-------- INPUT MATERIAL --------

Record service (F A K T : Type) := mkService {
  factory : F;
  esClient : elasticClient K T;
  workerMap : gmap string nat;
  admin : option A;
  newTopicEventWorker : option nat;
  workers : nat;   (** workers made so far *)
  eventWorkerGroupID : string;
  lastError : option error;
  lastTimber : option Timber;
  lastNewTopic : string;
  isHalt : bool;
  effects : list effect
}.
Arguments mkService {F A K T}.
Arguments factory {F A K T}.
Arguments esClient {F A K T}.
Arguments workerMap {F A K T}.
Arguments admin {F A K T}.
Arguments newTopicEventWorker {F A K T}.
Arguments workers {F A K T}.
Arguments eventWorkerGroupID {F A K T}.
Arguments lastError {F A K T}.
Arguments lastTimber {F A K T}.
Arguments lastNewTopic {F A K T}.
Arguments isHalt {F A K T}.
Arguments effects {F A K T}.

(** ** cmds/action.go, [setupRedactor] *)

(** A nil [*redact.Redactor] in the interface is not a nil interface: its method
    is called and dereferences it. *)
Definition redactor_of `{!Regexp} `{!JsonCodec} (r : option Redactor) : RedactorI :=
  match r with None => fun _ _ => Panic | Some r => of_redactor r end.

(** The rules of the environment, when there are any, are not read. *)
Definition setupRedactor
    (decodeRulesMap : string → gmap string Rules →
                      outcome (option (gmap string Rules) * option string))
    (redactorRulesMap : string) (response : string + string) : outcome (option Redactor) :=
  if String.eqb redactorRulesMap EmptyString then
    r ← NewRedactorFromMarket decodeRulesMap response; Ret (Some r)
  else Ret None.

Section Service.
Context {F A K T : Type}.
Context `{!ConsumerFactory F A} `{!KafkaAdmin A} `{!EsClient K} `{!TimedMap T} `{!ProtoCodec}.
Variable cfg : config.
Abbreviation svc := (service F A K T).

(** [elastic] is what [NewElastic] made: the service always sets the redactor it
    is given. *)
Definition NewBaritoConsumerService (f : F) (elastic : elasticClient K T) (r : RedactorI) : svc :=
  mkService f (WithRedactor r elastic) ∅ None None 0 EmptyString None None EmptyString false [].

Definition add_effects (l : list effect) (s : svc) : svc :=
  mkService (factory s) (esClient s) (workerMap s) (admin s) (newTopicEventWorker s) (workers s)
    (eventWorkerGroupID s) (lastError s) (lastTimber s) (lastNewTopic s) (isHalt s)
    (effects s ++ l).
Definition logError (err : error) (s : svc) : svc :=
  mkService (factory s) (esClient s) (workerMap s) (admin s) (newTopicEventWorker s) (workers s)
    (eventWorkerGroupID s) (Some err) (lastTimber s) (lastNewTopic s) (isHalt s) (effects s).
Definition logTimber (t : Timber) (s : svc) : svc :=
  mkService (factory s) (esClient s) (workerMap s) (admin s) (newTopicEventWorker s) (workers s)
    (eventWorkerGroupID s) (lastError s) (Some t) (lastNewTopic s) (isHalt s) (effects s).
Definition logNewTopic (topic : string) (s : svc) : svc :=
  mkService (factory s) (esClient s) (workerMap s) (admin s) (newTopicEventWorker s) (workers s)
    (eventWorkerGroupID s) (lastError s) (lastTimber s) topic (isHalt s) (effects s).
Definition set_es (e : elasticClient K T) (s : svc) : svc :=
  mkService (factory s) e (workerMap s) (admin s) (newTopicEventWorker s) (workers s)
    (eventWorkerGroupID s) (lastError s) (lastTimber s) (lastNewTopic s) (isHalt s) (effects s).
Definition set_halt (b : bool) (s : svc) : svc :=
  mkService (factory s) (esClient s) (workerMap s) (admin s) (newTopicEventWorker s) (workers s)
    (eventWorkerGroupID s) (lastError s) (lastTimber s) (lastNewTopic s) b (effects s).
Definition set_made (f : F) (a : option A) (s : svc) : svc :=
  mkService f (esClient s) (workerMap s) a (newTopicEventWorker s) (workers s)
    (eventWorkerGroupID s) (lastError s) (lastTimber s) (lastNewTopic s) (isHalt s) (effects s).

(** ** Workers *)

(** The new worker, started on [topic]. *)
Definition spawnLogsWorker (topic : string) (initialOffset : Z) (s : svc)
    : option error * svc :=
  let group := if uniqueGroupID cfg then groupID cfg ++s "_" ++s topic else groupID cfg in
  let r := MakeClusterConsumer group topic initialOffset (factory s) in
  match r.1 with
  | Some err => (Some (EConcat ErrConsumerWorker (EExt err)), set_made r.2 (admin s) s)
  | None =>
      (None,
       mkService r.2 (esClient s) (<[topic := workers s]> (workerMap s)) (admin s)
         (newTopicEventWorker s) (S (workers s)) (eventWorkerGroupID s) (lastError s)
         (lastTimber s) (lastNewTopic s) (isHalt s)
         (effects s ++ [WorkerStarted (workers s) group topic initialOffset]))
  end.

(** The maps and pointers are left as they are. *)
Definition Close (s : svc) : svc :=
  add_effects
    (map (fun tw => WorkerStopped tw.2) (map_to_list (workerMap s))
       ++ match admin s with Some _ => [AdminClosed] | None => [] end
       ++ match newTopicEventWorker s with Some w => [WorkerStopped w] | None => [] end) s.

Definition HaltAllWorker (s : svc) : svc :=
  if isHalt s then s else Close (logError ErrHaltWorker (set_halt true s)).

Definition onElasticRetry (err : error) (s : svc) : svc :=
  add_effects [Observed (IncreaseConsumerElasticsearchClientFailed ESClientFailedPhaseRetry)]
    (logError (EConcat ErrElasticsearchClient err) s).
Definition onElasticMaxRetryReached (s : svc) : svc := HaltAllWorker s.

Definition elasticRetrier (interval : Z) (n : Z) : ElasticRetrier svc :=
  NewElasticRetrier interval n onElasticRetry onElasticMaxRetryReached.

(** ** The handlers *)
Definition getKafkaMessageFormat (headers : list (string * string)) : string :=
  match head (filter (fun h => h.1 = MessageFormatHeaderKey) headers) with
  | Some h => h.2
  | None => TimberMessageFormat
  end.

Definition decode_message (message : ConsumerMessage) : TimberCollection + error :=
  if String.eqb (getKafkaMessageFormat (cm_Headers message)) TimberCollectionMessageFormat then
    ConvertKafkaMessageToTimberCollection message
  else
    match ConvertKafkaMessageToTimber message with
    | inr err => inr err
    | inl timber => inl {| CollectionContext := Context timber; Items := [timber] |}
    end.

(** [dates n]: the date read for the [n]th item.  [None]: an index still cannot
    be ensured after [fuel] tries. *)
Fixpoint store_items (fuel : nat) (dates : nat → string) (ctx : option TimberContext)
    (items : list Timber) (s : svc) : option (outcome svc) :=
  match items with
  | [] => Some (Ret s)
  | timber :: items =>
      let timber := set_Context ctx timber in
      match Store fuel (dates 0%nat) timber (esClient s) with
      | None => None
      | Some Panic => Some Panic
      | Some (Ret (Some err, e)) => Some (Ret (logError (EConcat ErrStore err) (set_es e s)))
      | Some (Ret (None, e)) =>
          store_items fuel (fun n => dates (S n)) ctx items
            (logTimber (ConvertTimberToEsDocumentString timber).2 (set_es e s))
      end
  end.

Definition onStoreTimber (fuel : nat) (dates : nat → string) (message : ConsumerMessage)
    (s : svc) : option (outcome svc) :=
  match decode_message message with
  | inr err => Some (Ret (logError (EConcat ErrConvertKafkaMessage err) s))
  | inl tc => store_items fuel dates (CollectionContext tc) (Items tc) s
  end.

Definition onNewTopicEvent (message : ConsumerMessage) (s : svc) : svc :=
  let topic := cm_Value message in
  match workerMap s !! topic with
  | Some _ => s
  | None =>
      if negb (HasPrefix topic (topicPrefix cfg)) then s
      else
        let r := spawnLogsWorker topic OffsetOldest s in
        match r.1 with
        | Some err =>
            Close (add_effects
              [Observed (IncreaseConsumerTimberConvertError
                           (topic ++s "_" ++s "Spawn worker on new topic failed"))]
              (logError (EConcat ErrSpawnWorkerOnNewTopic err) r.2))
        | None => logNewTopic topic r.2
        end
  end.

(** ** Starting *)
Fixpoint initAdmin (fuel : nat) (retry : Z) (s : svc) : option (option error * svc) :=
  match fuel with
  | O => None
  | S fuel =>
      let retry := retry + 1 in
      let r := MakeKafkaAdmin (factory s) in
      match r.1.2 with
      | None => Some (None, set_made r.2 r.1.1 s)
      | Some _ =>
          let s := set_made r.2 (admin s) s in
          if (kafkaMaxRetry cfg =? 0) || (retry <? kafkaMaxRetry cfg)
          then initAdmin fuel retry (add_effects [Slept (kafkaRetryInterval cfg)] s)
          else Some (Some ErrKafkaRetryLimitReached, s)
      end
  end.

Definition initNewTopicWorker (group : string) (s : svc) : option error * svc :=
  let r := MakeClusterConsumer group (newTopicEventName cfg) OffsetNewest (factory s) in
  match r.1 with
  | Some err => (Some (EExt err), set_made r.2 (admin s) s)
  | None =>
      (None,
       mkService r.2 (esClient s) (workerMap s) (admin s) (Some (workers s)) (S (workers s))
         (eventWorkerGroupID s) (lastError s) (lastTimber s) (lastNewTopic s) (isHalt s)
         (effects s))
  end.

(** One topic of the loop of [Start]; the error stays inside the loop. *)
Definition start_topic (s : svc) (topic : string) : svc :=
  if HasPrefix topic (topicPrefix cfg) && HasSuffix topic (topicSuffix cfg) then
    let r := spawnLogsWorker topic OffsetNewest s in
    match r.1 with
    | Some err =>
        Close (add_effects
          [Observed (IncreaseConsumerTimberConvertError (topic ++s "_" ++s "Span worker failed"))]
          (logError (EConcat ErrSpawnWorker err) r.2))
    | None => r.2
    end
  else s.

Definition set_group (g : string) (s : svc) : svc :=
  mkService (factory s) (esClient s) (workerMap s) (admin s) (newTopicEventWorker s) (workers s)
    g (lastError s) (lastTimber s) (lastNewTopic s) (isHalt s) (effects s).

Definition Start (fuel : nat) (uuid : string) (s : svc) : option (outcome (option error * svc)) :=
  match initAdmin fuel 0 s with
  | None => None
  | Some (Some err, s) => Some (Ret (Some (EConcat ErrMakeKafkaAdmin err), s))
  | Some (None, s) =>
      let group := PrefixEventGroupID ++s "-" ++s uuid in
      let r := initNewTopicWorker group (set_group group s) in
      match r.1 with
      | Some err =>
          let err := EConcat ErrMakeNewTopicWorker err in
          Some (Ret (Some err,
            add_effects [Observed (IncreaseConsumerTimberConvertError TimberConvertErrorIndexName)]
              (logError err r.2)))
      | None =>
          let s := r.2 in
          let s := add_effects [WorkerStarted (Nat.pred (workers s)) group (newTopicEventName cfg)
                                  OffsetNewest] s in
          Some (match admin s with
                | None => Panic
                | Some a =>
                    t ← ka_Topics a;
                    Ret (None, foldl start_topic (set_made (factory s) (Some t.2) s) t.1)
                end)
      end
  end.

Definition ResumeWorker (fuel : nat) (uuid : string) (s : svc)
    : option (outcome (option error * svc)) :=
  Start fuel uuid (set_halt false s).
End Service.

(** ** Properties *)
Section Facts.
Context {F A K T : Type}.
Context `{!ConsumerFactory F A} `{!KafkaAdmin A} `{!EsClient K} `{!TimedMap T} `{!ProtoCodec}.
Variable cfg : config.
Implicit Types s : service F A K T.

(** Rules given in the environment break the consumer: [setupRedactor] does
    not read them and returns a nil redactor, the service installs it because
    the interface that holds it is not nil, and storing any line that can be
    converted panics. *)
Theorem environment_rules_panic `{!Regexp} `{!JsonCodec}
    (decode : string → gmap string Rules → outcome (option (gmap string Rules) * option string))
    (rules document : string) (response : string + string) (f : F) (e : elasticClient K T)
    (timber : Timber) (indexName : string) :
  rules ≠ EmptyString → (ConvertTimberToEsDocumentString timber).1 = inl document →
  ∃ r, setupRedactor decode rules response = Ret r ∧
    let s := NewBaritoConsumerService (A := A) f e (redactor_of r) in
    store_document timber indexName (esClient s) = Panic.
Proof.
  intros Hr Hd. exists None. split.
  - unfold setupRedactor. by destruct (String.eqb_spec rules EmptyString).
  - unfold store_document. by rewrite Hd.
Qed.
Lemma collect_implements X s t q : implements (s, t) q → implements (collect X s, t) q.
Proof.
  intros [Hwf Hq]. cbn [fst snd] in *. destruct Hwf as [Hfi Hl Hd Hlo Hs Hlim].
  assert (∀ fd, fd ∉ X ∩ lost s → fds (collect X s) !! fd = fds s !! fd) as Hkeep.
  { intros fd Hfd. cbn. rewrite map_lookup_filter.
    destruct (fds s !! fd); [|done]. simpl. by rewrite option_guard_True. }
  assert (size (fds (collect X s)) + size (X ∩ lost s) = size (fds s))%nat as Hsize.
  { assert (dom (fds (collect X s)) = dom (fds s) ∖ (X ∩ lost s)) as Hdom.
    { apply set_eq. intros fd. rewrite elem_of_difference, !elem_of_dom. cbn.
      rewrite map_lookup_filter. destruct (fds s !! fd) as [y|]; simpl;
        [case_guard; simpl|]; rewrite ?is_Some_alt; tauto. }
    rewrite <- !(size_dom (D:=gset nat)), Hdom.
    assert (X ∩ lost s ⊆ dom (fds s)) as Hsub.
    { intros k [_ Hk]%elem_of_intersection. apply elem_of_dom. by apply Hlo. }
    rewrite size_difference by done. apply subseteq_size in Hsub. lia. }
  assert (size (lost s ∖ X) + size (X ∩ lost s) = size (lost s))%nat as Hsl.
  { rewrite <- size_union by set_solver. f_equal. apply set_eq. intros k.
    destruct (decide (k ∈ X)); set_solver. }
  split; cbn [fst snd].
  - split; try done.
    + intros fd Hfd. change (lost (collect X s)) with (lost s ∖ X) in Hfd.
      apply elem_of_difference in Hfd as [Hfd HX].
      rewrite Hkeep by set_solver. by apply Hlo.
    + change (lost (collect X s)) with (lost s ∖ X). lia.
    + change (limit (collect X s)) with (limit s). lia.
  - intros i. specialize (Hq i). destruct (t !! i) as [b|] eqn:Hb; [|done].
    destruct Hq as (c & ? & Hh). exists c. split; [done|].
    eapply holds_frame; [exact Hh|done|done|]. apply Hkeep.
    intros [_ Hin]%elem_of_intersection. destruct (Hlo _ Hin) as [_ Hx]. by apply (Hx i b).
Qed.

(** A process without buffers that may open [n] descriptors. *)
Definition fresh_fs (n : nat) : fs := mkFs ∅ ∅ ∅ ∅ 0 n.

Lemma implements_fresh n : implements (fresh_fs n, ∅) ∅.
Proof.
  split; cbn [fst snd]; [|intros id; by rewrite !lookup_empty].
  split; cbn [fresh_fs files fds lost next limit]; intros *;
    rewrite ?lookup_empty, ?map_size_empty, ?size_empty; try done; lia.
Qed.

(** What a call does to the lost descriptors. *)
Definition grows (a : answer) : nat :=
  match a with Copied (n, err) => if decide (err = Some emfile) then 0 else 1 | _ => 0 end.
Definition never_emfile (o : op) : Prop :=
  match o with OCopy _ copy => ∀ c, (copy c).2 ≠ Some emfile | _ => True end.
Definition collects (o : op) : bool := match o with OCollect _ => true | _ => false end.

--------

Only one stretch of the records above is wanted: the lines between the one holding "Start fuel uuid (set_halt false s)." and the one holding "Implicit Types s : service F A K T.", inclusive, reproduced exactly.

#### [WRITTEN REPLY]
  Start fuel uuid (set_halt false s).
End Service.

(** ** Properties *)
Section Facts.
Context {F A K T : Type}.
Context `{!ConsumerFactory F A} `{!KafkaAdmin A} `{!EsClient K} `{!TimedMap T} `{!ProtoCodec}.
Variable cfg : config.
Implicit Types s : service F A K T.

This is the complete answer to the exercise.